Alguns colegas buscaram se notabilizar na parte mais alta do homem. O cérebro os intimava a pensar. Já outros decidiram ser cirurgiões a escrutinarem desde o abdome antes inviolado até novamente adentrar em cavidades já mexidas como ovo batido. Outros médicos recém egressos de faculdades não tinham sonhos mais esvoaçantes. Contentaram-se em continuar apenas empunhando o seu diploma. Dobrando e se desdobrando em plantões que varavam noites insones. E, noites em vigília, atentos a buzina da unidade de pronto atendimento. Faziam antes o sinal da cruz para que Deus os ajudasse no diagnóstico e tratamento daquela patologia que a eles parecia ser insolúvel.

Já a maioria persistia em seus estudos. Já que seus devaneios maiores era caminhar pela estrada universitária. Na intenção louvável de formar novos médicos. Amparados por seus títulos de mestres ou doutores na expressão exata da palavra.

E eu, votando a ser eu mesmo, ao chegar a minha querida Lavras, vindo de terras dalém mar, precisamente da Espanha. Para cá aportei. De mala cheia e caniço e samburá. Aqui cheguei. trazendo na bagagem repleta novidades na área da minha especialidade- Urologia.

Fui o pioneiro não somete cá, na Santana das Lavras do Funil, a operar a próstata por um aparelho que. Uma vez introduzido pela uretra. Chegava ao fundo dela. Olhando a intimidade da bexiga. Sob visão direta, para reduzir a próstata em fatias finas. E aspirando os fragmentos até verem a luz do dia. E, para controlar o sangramento usava cauterizar os pequenos vasos usando o eletro cautério. E quantas noites voltava a Santa Casa, naquele prédio vetusto, na intenção única e precípua de desentupir sondas e dar alívio aos pós operados.

Foram mais de quarenta longos anos neste metier incessante.

Hoje, prestes a completar cinquenta anos de graduado. Ainda longe estou da aposentadoria total. Meu saudoso pai sempre dizia: “não se aposente nunca meus filhos. O ócio é o começo do fim”.

E eu persisto. Não desisto. Continuarei a exercer a minha arte até quando os anjos disserem amém. Até quando os pacientes estiverem cansados do meu dedo indicador da mão direita. Da minha gabolice em dizer-lhes que sou médico escritor. Não poeta como muitos pensam.

Creio que. Num final de tarde. Na vizinha Ijaci. Quando fui saldar uma conta na loja do Bruno a Padroeira. Sua esposa e companheira me disse, sorridente: “o senhor já deve estar aposentado por completo. Também pudera. Já trabalhou muito”.
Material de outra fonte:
(** * DemoComponent: a shallow embedding of [demo.component.ts]

    The component keeps two in-memory collections ([users], [todos]) and a
    handful of UI fields, and every public method is a short synchronous
    sequence of array operations over them.  TypeScript types are erased at
    run time, and [importData] stores whatever [JSON.parse] returns, so the
    collections are modelled as lists of untyped JavaScript values; the typed
    records [User] and [TodoItem] of the source are a view on the well-formed
    ones.

    Modelling decisions, once and for all:
    - a JavaScript number is an integer-valued double, held as the integer
      it denotes ([Z]); NaN, infinities and fractions are not represented.
      A sum or a difference is rounded to the nearest double, as IEEE-754
      asks ([Number_add], [Number_sub]): from 2^53 on, adding 1 no longer
      gives the next integer;
    - a string is a [string] whose characters stand for code units below 256;
    - a method is a state transformer that ends in a [completion]: it returns
      ([Normal]), lets a JavaScript exception escape ([Throw]), or leaves the
      fragment of JavaScript modelled here ([Beyond]: the step would need NaN,
      an object-to-primitive coercion or an implementation-defined order);
      the state reached at that point is kept in all three cases, as
      assignments made before an exception stay made;
    - what the host supplies ([JSON.parse], [JSON.stringify], [Date.parse],
      [toISOString], [localeCompare], and the number of arguments that a
      call can take) is a [Platform]; the component is generic in it, and
      [reference] is one concrete platform used to run it on concrete texts;
    - [selectedUser] is a reference in the source; the model keeps the record
      by value.  The methods read it through [id] only, a field that no
      method assigns in place.  [toggleUserStatus], [activateAllUsers] and
      [deactivateAllUsers] assign [isActive] in place, which shows through
      the reference when the selected object is one of [users]; the model
      does not follow that.  What is proved of these three is therefore
      stated of [users] and [statistics], or up to [selectedUser], or of a
      state that the source reaches as well whether or not the selected
      object is shared (after a call that finds no user, or after two calls
      that undo each other). *)

From Stdlib Require Import List String Ascii ZArith Bool Arith Lia.
From Stdlib Require Import Permutation Sorted DecimalString.
Import ListNotations.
Será? Que eu já tenha dado o que tinha de dar? Não me resta. A partir de agora. Dependurar as chuteiras e o bisturi? Assentar-me a um banco da praça e ver as folhas mortas despencarem do tampo das árvores? Não sei ainda. Como espero morrer num trinta de fevereiro. De um ano bissexto. O mesmo desejo de curtir minha total aposentadoria no mesmo dia e mesma data.

Quem sabe daqui a cem anos isso vai ser verdade?